От него я узнала тогда, что Валентин в Крестах и что ему грозит каторга, а по теперешним военным законам, может быть, и что-нибудь худшее. Сам он, оказывается, приехал всего на день откуда-то из Донбасса, так что нашу встречу надо считать чудом.
С этого дня я совсем потеряла покой. Меня все время тянуло к этой тюрьме. Помню, как я ходила около стен громадного глухого здания, занимающего целый квартал. В конце концов я решила проникнуть туда и хоть что-нибудь да узнать.

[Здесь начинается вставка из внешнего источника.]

(** ** One operation *)

Definition room_left (p : Projection) (l : list TransientEvent) : Prop := 0 <= revision p /\ revision p + Z.of_nat (length l) < 2 ^ 64.
Definition nonempty_delta (o : op) : Prop := match o with OpApply e => ae_Kind e = "item-delta" -> ae_Delta e <> "" | _ => True end.
Lemma u64_next z : 0 <= z -> z + 1 < 2 ^ 64 -> u64 (z + 1) = z + 1.
Proof. intros. unfold u64. by rewrite Z.mod_small by lia. Qed.
Lemma append_nonempty a b : b <> "" -> String.eqb (a +:+ b) "" = false.
Proof. intros N. apply String.eqb_neq. by destruct a. Qed.
Lemma Apply_of_delta p e : ae_Kind e = "item-delta" -> Apply p e = Apply_delta p e.
Proof. intros E. unfold Apply. by rewrite E. Qed.
Lemma Apply_of_completed p e c : ae_Kind e = "item-completed" -> ae_Completed e = Some c -> Apply p e = Apply_completed p "item-completed" c.
Proof. intros E Ec. unfold Apply. by rewrite E, Ec. Qed.
(** Adding to an item's text costs the client the difference. *)
Definition extended (m : gmap itemKey string) (k : itemKey) (d : string) : gmap itemKey string := <[k := default "" (m !! k) +:+ d]> m.
Lemma extended_cost m k d :
  texts_cost (extended m k d) = texts_cost m + (6 * len d + (match m !! k with Some _ => 0 | None => item_cost k "" end)).
Proof.
  unfold extended. rewrite <- (insert_delete_eq m). rewrite texts_cost_insert by apply lookup_delete_eq.
  pose proof (key_cost_app k (default "" (m !! k)) d) as E. unfold key_cost in E. unfold item_cost. rewrite E. destruct (m !! k) as [t|] eqn:Ek; cbn [default from_option].
  - rewrite (texts_cost_delete _ _ _ Ek). unfold item_cost. cbn. lia.
  - rewrite delete_id by done. cbn. lia.
Qed.
Lemma seen_delta v t : vw_revision v < te_Revision t -> te_Kind t = "item-delta" -> vw_truncated v = false ->
  vw_used v = texts_cost (vw_partial v) ->
  let m := extended (vw_partial v) (te_ThreadID t, te_TurnID t, te_ItemID t) (te_Delta t) in texts_cost m <= Budget ->
  sees v t = with_partial m (texts_cost m) (with_revision (te_Revision t) v).
Proof.
  intros R E T U m B. unfold sees, view_transient. rewrite (proj2 (Z.leb_gt _ _)), E by done. cbn -[Z.mul len extended item_cost]. rewrite T, U.
  unfold m in *. rewrite extended_cost in B |- *. by rewrite (proj2 (Z.ltb_ge _ _)) by lia.
Qed.
Lemma live_texts_lookup m k : live_texts m !! k = (m !! k) ≫= text_of.
Proof. unfold live_texts. by rewrite lookup_omap. Qed.
Lemma default_text m k : default "" (live_texts m !! k) = pi_Partial (default zero_item (m !! k)).
Proof.
  rewrite live_texts_lookup. destruct (m !! k) as [x|]; [|done]. cbn. unfold text_of. destruct (String.eqb_spec (pi_Partial x) ""); cbn; congruence.
Qed.
Lemma delta_mirrors p v e : wf p -> ae_Kind e = "item-delta" -> ae_Delta e <> "" -> room_left p (emitted p (OpApply e)) -> mirrors p v ->
  mirrors (Apply p e).1 (client_step p v (OpApply e)).
Proof.
  intros W Ke Ne [R0 R1] M. pose proof (Apply_wf p e W) as W'. unfold client_step, completed_key, emitted in *.
  rewrite (Apply_of_delta p e Ke) in *. unfold Apply_delta in *. destruct (truncated p) eqn:Tp; [done|].
  set (key := (ae_ThreadID e, ae_TurnID e, ae_ItemID e)) in *. set (cur := default zero_item (items p !! key)) in *.
  destruct (pi_Completed cur) eqn:Ec; [done|]. destruct M as [Mr Mt Mp Mu].
  destruct (_ <? _) eqn:Hc; cbn [fst snd pu_Transient pu_Durable fmap option_fmap option_map foldl length] in *; rewrite u64_next in * by lia.
  - rewrite seen_truncated by (cbn; lia || done). done.
  - destruct W' as [Wu Wb _]. cbn [items used] in Wu, Wb.
    assert (Em : extended (vw_partial v) key (ae_Delta e)
                 = live_texts (<[key := {| pi_Partial := pi_Partial cur +:+ ae_Delta e; pi_Completed := None |}]> (items p))).
    { rewrite live_texts_insert. unfold text_of. cbn [pi_Partial]. rewrite append_nonempty by done. unfold extended. by rewrite Mp, default_text. }
    rewrite seen_delta; cbn [te_Revision te_Kind te_ThreadID te_TurnID te_ItemID te_Delta transient]; fold key; try done; try lia; [|congruence|].
    + by split; cbn; [|congruence|..].
    + rewrite Em. etransitivity; [apply live_texts_cost|]. unfold Budget. lia.
Qed.

(** A completed item leaves the live output, whatever the budget says of it. *)
Lemma live_texts_completed p c :
  live_texts (items (Apply_completed p "item-completed" c).1) = delete (it_ThreadID c, it_TurnID c, it_ItemID c) (live_texts (items p)).
Proof.
  unfold Apply_completed. set (key := (it_ThreadID c, it_TurnID c, it_ItemID c)).
  assert (E : live_texts (match items p !! key with Some old => (delete key (items p), used p - key_cost key (pi_Partial old)) | None => (items p, used p) end).1
              = delete key (live_texts (items p))).
  { destruct (items p !! key) eqn:Ek; cbn [fst]; [by rewrite live_texts_delete|]. rewrite delete_id; [done|]. by rewrite live_texts_lookup, Ek. }
  destruct (match items p !! key with Some _ => _ | None => _ end) as [m u]. cbn [fst] in *. destruct (_ && _); cbn [items]; [|done].
  rewrite live_texts_insert. cbn [text_of completion_entry pi_Partial]. change (String.eqb "" "") with true. cbn iota. by rewrite E, delete_delete_eq.
Qed.
Lemma Apply_completed_frame p c :
  let p' := (Apply_completed p "item-completed" c).1 in
  revision p' = u64 (revision p + 1) /\ (truncated p = true -> truncated p' = true)
  /\ pu_Durable (Apply_completed p "item-completed" c).2 = Some c
  /\ pu_Transient (Apply_completed p "item-completed" c).2
     = Some (if truncated p' && negb (truncated p) then transient (revision p') "projection-truncated" (it_ThreadID c) (it_TurnID c) "" ""
             else transient (revision p') "item-completed" (it_ThreadID c) (it_TurnID c) (it_ItemID c) "").
Proof.
  unfold Apply_completed. destruct (match items p !! _ with Some _ => _ | None => _ end) as [m u].
  destruct (truncated p) eqn:T; destruct (_ && _) eqn:F; cbn [fst snd revision truncated pu_Durable pu_Transient andb negb] in *; by rewrite ?T.
Qed.
Lemma removed_mirrors k p p' v : mirrors p v -> revision p' = revision p -> truncated p' = truncated p ->
  live_texts (items p') = delete k (live_texts (items p)) -> mirrors p' (view_remove v k).
Proof.
  intros [Mr Mt Mp Mu] Er Et Ei. destruct (remove_rest v k) as [R T]. split; [congruence|congruence| |by apply remove_used].
  by rewrite remove_partial, Ei, Mp.
Qed.
Lemma completed_mirrors p v e c : ae_Kind e = "item-completed" -> ae_Completed e = Some c -> room_left p (emitted p (OpApply e)) -> mirrors p v ->
  mirrors (Apply p e).1 (client_step p v (OpApply e)).
Proof.
  intros Ke Ec [R0 R1] [Mr Mt Mp Mu]. unfold client_step, completed_key, emitted in *. rewrite (Apply_of_completed p e c Ke Ec) in *.
  destruct (Apply_completed_frame p c) as (Fr & Ft & Fd & Fe). rewrite Fd, Fe in *. cbn [fmap option_fmap option_map foldl length] in *.
  pose proof (live_texts_completed p c) as L. set (p' := (Apply_completed p "item-completed" c).1) in *. set (k := (it_ThreadID c, it_TurnID c, it_ItemID c)) in *.
  rewrite u64_next in Fr by lia. destruct (remove_rest v k) as [R T]. pose proof (remove_used v k Mu) as U. pose proof (remove_partial v k) as P.
  destruct (truncated p' && negb (truncated p)) eqn:F.
  - rewrite seen_truncated by (cbn; lia || done). apply andb_prop in F as [F _]. by split; cbn; [|congruence|rewrite P, Mp, L|].
  - rewrite seen_item by (cbn; lia || done). fold k. split.
    + rewrite (proj1 (remove_rest _ _)). done.
    + rewrite (proj2 (remove_rest _ _)). cbn. rewrite T, Mt. destruct (truncated p) eqn:Tp; [by rewrite Ft|]. by rewrite andb_true_r in F.
    + rewrite remove_partial. cbn. by rewrite P, Mp, L, delete_delete_eq.
    + by apply remove_used.
Qed.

Я ведь была одна и не знала, как надо поступить, с кем посоветоваться. Какая-то женщина-работница, одна из тех, что приходили по утрам к тюремным воротам с передачами для своих родных, сказала мне, как получить справку, и проводила меня к жандарму, который долго рылся в большой грязной картотеке и наконец сказал, что Валентинову из 478-го свидания не разрешены, но можно принести передачу.
Я купила несколько апельсинов, шоколад, шерстяные носки, потому что была зима. Весь вечер я писала ему письмо и потом ночью вставала несколько раз, чтобы добавить еще что-то, казавшееся таким необходимым.
Когда я пришла в тюрьму, там был уже другой жандарм. Он взял у меня сверток, внимательно осмотрел все, что в нем было, и протянул мне письмо.
– Это ему не разрешается.
– Может быть, можно хоть маленькую записку?
Он посмотрел на меня осуждающе, как смотрят на человека, пытающегося высказывать какие-то свои соображения перед лицом закона, и молча протянул белый квадратик:
– Перечислите содержание передачи.
Я написала на листке: «Четыре апельсина, три плитки шоколада, шерстяные носки».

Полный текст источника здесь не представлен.